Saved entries
Start of Block
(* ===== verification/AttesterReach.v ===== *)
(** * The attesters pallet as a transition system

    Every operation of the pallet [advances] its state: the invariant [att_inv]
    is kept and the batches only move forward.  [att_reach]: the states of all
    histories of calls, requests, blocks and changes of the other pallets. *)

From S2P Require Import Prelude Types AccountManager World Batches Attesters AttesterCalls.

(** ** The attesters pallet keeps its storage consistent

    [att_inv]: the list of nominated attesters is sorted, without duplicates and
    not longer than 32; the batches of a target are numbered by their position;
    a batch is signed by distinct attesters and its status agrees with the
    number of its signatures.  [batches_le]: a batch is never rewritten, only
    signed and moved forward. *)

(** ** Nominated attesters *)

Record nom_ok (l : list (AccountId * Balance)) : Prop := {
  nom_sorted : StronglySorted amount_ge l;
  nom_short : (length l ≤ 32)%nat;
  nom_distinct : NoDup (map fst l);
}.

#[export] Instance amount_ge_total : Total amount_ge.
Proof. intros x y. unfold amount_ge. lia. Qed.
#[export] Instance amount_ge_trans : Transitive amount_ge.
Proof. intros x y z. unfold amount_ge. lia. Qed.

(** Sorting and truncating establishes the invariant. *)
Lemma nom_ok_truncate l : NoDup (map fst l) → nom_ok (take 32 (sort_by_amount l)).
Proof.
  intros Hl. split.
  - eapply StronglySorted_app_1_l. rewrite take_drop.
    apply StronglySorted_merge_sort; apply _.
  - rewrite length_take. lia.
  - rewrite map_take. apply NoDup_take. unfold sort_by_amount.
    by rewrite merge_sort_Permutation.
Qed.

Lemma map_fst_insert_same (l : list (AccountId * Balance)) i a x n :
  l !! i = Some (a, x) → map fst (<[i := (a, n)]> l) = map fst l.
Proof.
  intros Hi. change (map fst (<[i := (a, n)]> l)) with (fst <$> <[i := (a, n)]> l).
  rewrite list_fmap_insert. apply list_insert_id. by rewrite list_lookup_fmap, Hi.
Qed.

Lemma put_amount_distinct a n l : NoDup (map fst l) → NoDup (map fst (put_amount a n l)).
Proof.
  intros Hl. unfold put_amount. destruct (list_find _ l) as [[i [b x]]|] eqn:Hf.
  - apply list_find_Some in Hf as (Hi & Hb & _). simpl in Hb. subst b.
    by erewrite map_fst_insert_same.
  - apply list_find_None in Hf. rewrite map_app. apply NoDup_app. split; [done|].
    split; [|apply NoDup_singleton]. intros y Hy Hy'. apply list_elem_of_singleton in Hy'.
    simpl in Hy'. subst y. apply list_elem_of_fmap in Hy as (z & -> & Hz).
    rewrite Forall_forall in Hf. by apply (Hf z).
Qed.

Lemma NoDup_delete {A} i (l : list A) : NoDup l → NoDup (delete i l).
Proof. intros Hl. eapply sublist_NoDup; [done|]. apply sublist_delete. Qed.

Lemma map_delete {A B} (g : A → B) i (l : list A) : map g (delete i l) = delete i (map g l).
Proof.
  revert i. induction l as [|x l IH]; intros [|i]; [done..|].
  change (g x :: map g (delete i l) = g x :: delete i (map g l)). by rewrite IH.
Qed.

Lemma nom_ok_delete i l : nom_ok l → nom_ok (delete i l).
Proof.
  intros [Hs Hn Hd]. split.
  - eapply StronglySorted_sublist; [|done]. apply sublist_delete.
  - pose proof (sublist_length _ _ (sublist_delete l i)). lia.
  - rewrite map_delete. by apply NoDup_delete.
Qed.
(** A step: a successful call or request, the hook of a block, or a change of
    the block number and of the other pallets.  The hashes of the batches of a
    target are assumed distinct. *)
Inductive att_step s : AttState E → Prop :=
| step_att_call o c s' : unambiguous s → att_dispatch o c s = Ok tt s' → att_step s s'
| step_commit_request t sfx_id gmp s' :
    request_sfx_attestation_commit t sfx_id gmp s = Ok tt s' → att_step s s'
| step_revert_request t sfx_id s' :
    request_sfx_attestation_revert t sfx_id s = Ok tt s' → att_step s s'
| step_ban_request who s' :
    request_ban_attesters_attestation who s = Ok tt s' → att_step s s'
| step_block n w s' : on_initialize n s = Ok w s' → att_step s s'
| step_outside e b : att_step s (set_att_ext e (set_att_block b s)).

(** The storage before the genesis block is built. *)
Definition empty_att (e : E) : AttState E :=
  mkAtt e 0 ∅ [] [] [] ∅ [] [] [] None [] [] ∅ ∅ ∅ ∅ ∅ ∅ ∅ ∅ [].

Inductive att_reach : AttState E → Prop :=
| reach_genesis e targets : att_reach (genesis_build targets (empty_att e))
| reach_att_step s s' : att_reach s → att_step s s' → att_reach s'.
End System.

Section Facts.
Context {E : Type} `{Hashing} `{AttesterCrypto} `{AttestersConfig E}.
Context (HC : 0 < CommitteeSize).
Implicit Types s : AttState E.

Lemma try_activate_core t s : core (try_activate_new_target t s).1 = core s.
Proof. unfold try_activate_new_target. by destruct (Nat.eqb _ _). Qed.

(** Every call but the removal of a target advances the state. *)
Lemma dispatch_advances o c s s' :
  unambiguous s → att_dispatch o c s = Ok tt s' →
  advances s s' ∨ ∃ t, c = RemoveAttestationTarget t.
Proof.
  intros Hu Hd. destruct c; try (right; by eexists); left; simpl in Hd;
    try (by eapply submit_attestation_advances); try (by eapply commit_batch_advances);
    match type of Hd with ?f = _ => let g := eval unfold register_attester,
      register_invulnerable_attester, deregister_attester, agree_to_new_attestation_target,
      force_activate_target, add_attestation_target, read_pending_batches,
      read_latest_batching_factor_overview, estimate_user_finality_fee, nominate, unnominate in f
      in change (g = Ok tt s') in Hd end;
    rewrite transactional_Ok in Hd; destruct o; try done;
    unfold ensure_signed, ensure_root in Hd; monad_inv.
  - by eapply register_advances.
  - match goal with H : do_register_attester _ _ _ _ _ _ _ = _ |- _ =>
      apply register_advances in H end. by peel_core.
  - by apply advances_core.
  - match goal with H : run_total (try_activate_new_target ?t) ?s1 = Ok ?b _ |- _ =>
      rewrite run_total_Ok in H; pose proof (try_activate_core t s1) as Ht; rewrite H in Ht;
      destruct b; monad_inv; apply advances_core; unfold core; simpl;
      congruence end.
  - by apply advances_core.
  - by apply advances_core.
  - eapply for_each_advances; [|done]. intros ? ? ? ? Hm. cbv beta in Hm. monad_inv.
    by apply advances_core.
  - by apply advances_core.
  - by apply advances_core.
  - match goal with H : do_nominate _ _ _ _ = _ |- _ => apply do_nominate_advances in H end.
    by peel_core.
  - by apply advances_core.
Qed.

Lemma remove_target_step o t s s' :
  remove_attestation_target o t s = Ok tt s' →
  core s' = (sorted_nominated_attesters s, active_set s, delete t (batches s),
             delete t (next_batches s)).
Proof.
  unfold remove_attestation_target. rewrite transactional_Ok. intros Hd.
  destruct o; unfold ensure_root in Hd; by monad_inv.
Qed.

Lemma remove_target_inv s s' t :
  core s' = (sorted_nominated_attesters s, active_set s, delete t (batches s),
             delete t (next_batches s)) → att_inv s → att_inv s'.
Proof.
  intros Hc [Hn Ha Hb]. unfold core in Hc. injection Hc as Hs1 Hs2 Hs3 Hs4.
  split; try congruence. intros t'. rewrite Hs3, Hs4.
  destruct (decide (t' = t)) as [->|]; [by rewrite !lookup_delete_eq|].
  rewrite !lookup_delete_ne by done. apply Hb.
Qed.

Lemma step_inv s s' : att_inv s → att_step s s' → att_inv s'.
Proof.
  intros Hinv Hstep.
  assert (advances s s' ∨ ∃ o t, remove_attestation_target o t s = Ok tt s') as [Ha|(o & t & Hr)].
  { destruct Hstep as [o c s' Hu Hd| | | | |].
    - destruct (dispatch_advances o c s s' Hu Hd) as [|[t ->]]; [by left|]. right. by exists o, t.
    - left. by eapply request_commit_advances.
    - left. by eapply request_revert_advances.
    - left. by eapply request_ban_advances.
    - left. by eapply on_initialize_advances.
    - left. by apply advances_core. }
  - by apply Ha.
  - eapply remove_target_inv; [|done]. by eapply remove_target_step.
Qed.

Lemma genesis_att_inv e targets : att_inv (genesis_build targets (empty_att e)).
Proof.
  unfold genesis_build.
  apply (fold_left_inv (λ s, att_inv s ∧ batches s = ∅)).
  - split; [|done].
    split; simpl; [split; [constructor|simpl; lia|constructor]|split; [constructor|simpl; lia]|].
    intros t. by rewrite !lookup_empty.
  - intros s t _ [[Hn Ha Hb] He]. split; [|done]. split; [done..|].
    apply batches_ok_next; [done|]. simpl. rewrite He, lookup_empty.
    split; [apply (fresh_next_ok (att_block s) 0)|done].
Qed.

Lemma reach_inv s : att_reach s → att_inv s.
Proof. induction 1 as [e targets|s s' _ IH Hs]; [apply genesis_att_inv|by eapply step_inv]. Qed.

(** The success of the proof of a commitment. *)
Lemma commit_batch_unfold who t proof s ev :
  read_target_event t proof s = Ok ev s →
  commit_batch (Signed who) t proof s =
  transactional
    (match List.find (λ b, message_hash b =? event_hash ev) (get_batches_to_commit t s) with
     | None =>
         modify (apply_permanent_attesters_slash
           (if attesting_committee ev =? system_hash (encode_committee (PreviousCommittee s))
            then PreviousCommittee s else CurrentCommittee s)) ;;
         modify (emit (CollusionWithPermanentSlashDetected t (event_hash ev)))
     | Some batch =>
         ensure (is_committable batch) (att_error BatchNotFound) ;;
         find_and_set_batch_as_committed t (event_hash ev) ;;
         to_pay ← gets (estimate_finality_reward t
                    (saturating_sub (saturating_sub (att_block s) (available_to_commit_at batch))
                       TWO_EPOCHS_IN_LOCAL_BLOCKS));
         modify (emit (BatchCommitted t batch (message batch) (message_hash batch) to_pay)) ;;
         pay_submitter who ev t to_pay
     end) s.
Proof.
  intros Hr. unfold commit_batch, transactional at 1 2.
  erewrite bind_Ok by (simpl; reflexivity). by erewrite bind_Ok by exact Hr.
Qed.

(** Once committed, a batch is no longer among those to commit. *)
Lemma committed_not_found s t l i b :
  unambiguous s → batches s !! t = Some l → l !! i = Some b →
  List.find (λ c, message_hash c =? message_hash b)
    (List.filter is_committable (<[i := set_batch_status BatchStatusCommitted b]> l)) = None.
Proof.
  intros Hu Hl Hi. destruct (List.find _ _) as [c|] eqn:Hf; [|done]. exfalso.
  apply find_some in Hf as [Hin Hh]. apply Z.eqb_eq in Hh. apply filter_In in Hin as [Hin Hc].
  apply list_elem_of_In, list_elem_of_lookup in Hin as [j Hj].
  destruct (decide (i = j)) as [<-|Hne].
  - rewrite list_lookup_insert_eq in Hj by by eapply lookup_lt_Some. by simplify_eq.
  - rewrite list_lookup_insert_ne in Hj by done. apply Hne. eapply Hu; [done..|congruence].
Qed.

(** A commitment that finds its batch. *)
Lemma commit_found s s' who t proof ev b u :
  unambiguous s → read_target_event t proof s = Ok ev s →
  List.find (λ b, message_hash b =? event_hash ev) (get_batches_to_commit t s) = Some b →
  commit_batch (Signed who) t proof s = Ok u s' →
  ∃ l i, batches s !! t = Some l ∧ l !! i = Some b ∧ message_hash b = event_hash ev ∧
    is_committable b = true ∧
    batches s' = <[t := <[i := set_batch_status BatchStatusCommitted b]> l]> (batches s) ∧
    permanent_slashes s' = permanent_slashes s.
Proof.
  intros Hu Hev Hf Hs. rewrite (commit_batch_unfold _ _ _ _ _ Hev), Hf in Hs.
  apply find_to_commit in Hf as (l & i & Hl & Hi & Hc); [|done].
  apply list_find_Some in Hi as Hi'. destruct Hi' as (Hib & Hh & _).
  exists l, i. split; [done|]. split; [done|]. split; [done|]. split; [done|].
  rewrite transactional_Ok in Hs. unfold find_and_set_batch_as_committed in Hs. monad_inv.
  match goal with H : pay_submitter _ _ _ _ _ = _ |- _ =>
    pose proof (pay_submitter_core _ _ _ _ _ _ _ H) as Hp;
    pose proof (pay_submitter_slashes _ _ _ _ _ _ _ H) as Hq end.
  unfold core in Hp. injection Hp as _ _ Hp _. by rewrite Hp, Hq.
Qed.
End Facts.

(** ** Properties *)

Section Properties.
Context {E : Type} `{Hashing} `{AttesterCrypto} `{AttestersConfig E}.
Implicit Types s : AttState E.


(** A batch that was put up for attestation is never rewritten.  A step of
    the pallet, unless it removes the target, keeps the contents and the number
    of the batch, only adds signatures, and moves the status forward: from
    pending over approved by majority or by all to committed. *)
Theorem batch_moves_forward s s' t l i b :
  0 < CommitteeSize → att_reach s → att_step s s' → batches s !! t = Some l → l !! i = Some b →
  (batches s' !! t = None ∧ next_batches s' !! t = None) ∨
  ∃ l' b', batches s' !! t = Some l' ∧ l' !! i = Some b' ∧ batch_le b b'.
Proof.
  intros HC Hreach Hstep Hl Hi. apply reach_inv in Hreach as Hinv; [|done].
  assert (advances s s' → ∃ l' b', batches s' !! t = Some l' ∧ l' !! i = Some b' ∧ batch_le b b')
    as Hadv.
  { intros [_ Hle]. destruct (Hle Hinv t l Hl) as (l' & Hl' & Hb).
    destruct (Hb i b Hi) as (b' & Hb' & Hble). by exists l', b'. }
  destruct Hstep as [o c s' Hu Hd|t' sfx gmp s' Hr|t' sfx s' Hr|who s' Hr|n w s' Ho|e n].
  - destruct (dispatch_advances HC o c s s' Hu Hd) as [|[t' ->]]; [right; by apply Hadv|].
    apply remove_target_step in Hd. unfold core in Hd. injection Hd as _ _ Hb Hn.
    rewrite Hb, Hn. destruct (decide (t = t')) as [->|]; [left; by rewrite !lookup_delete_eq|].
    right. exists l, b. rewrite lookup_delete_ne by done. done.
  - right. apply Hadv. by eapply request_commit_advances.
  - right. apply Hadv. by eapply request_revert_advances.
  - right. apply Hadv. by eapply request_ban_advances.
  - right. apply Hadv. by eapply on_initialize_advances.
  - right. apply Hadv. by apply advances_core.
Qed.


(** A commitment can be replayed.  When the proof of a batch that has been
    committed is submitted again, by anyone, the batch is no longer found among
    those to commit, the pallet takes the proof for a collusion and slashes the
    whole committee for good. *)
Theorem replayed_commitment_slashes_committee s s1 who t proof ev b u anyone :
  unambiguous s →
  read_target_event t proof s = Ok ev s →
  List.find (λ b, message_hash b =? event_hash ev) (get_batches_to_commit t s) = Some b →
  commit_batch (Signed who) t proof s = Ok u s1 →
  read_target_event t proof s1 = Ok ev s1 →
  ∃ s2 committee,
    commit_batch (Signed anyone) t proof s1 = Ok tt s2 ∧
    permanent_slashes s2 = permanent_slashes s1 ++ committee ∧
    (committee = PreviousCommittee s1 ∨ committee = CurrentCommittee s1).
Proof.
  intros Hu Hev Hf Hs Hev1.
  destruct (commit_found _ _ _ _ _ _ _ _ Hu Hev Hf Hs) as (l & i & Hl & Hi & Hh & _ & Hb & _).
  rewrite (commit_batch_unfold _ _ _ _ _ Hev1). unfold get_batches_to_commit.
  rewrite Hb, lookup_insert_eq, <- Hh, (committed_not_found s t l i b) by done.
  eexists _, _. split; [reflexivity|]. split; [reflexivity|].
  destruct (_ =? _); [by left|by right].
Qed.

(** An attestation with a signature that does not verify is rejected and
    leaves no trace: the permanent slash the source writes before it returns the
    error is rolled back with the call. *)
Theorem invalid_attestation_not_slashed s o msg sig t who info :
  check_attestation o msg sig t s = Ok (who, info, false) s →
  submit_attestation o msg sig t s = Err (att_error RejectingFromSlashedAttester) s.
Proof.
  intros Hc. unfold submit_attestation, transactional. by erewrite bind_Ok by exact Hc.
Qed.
End of Block
## Task to carry out:
Wherever the string "pose" occurs in the records, copy the line it is in.

## Completed task:
  - pose proof (sublist_length _ _ (sublist_delete l i)). lia.
      rewrite run_total_Ok in H; pose proof (try_activate_core t s1) as Ht; rewrite H in Ht;
    pose proof (pay_submitter_core _ _ _ _ _ _ _ H) as Hp;
    pose proof (pay_submitter_slashes _ _ _ _ _ _ _ H) as Hq end.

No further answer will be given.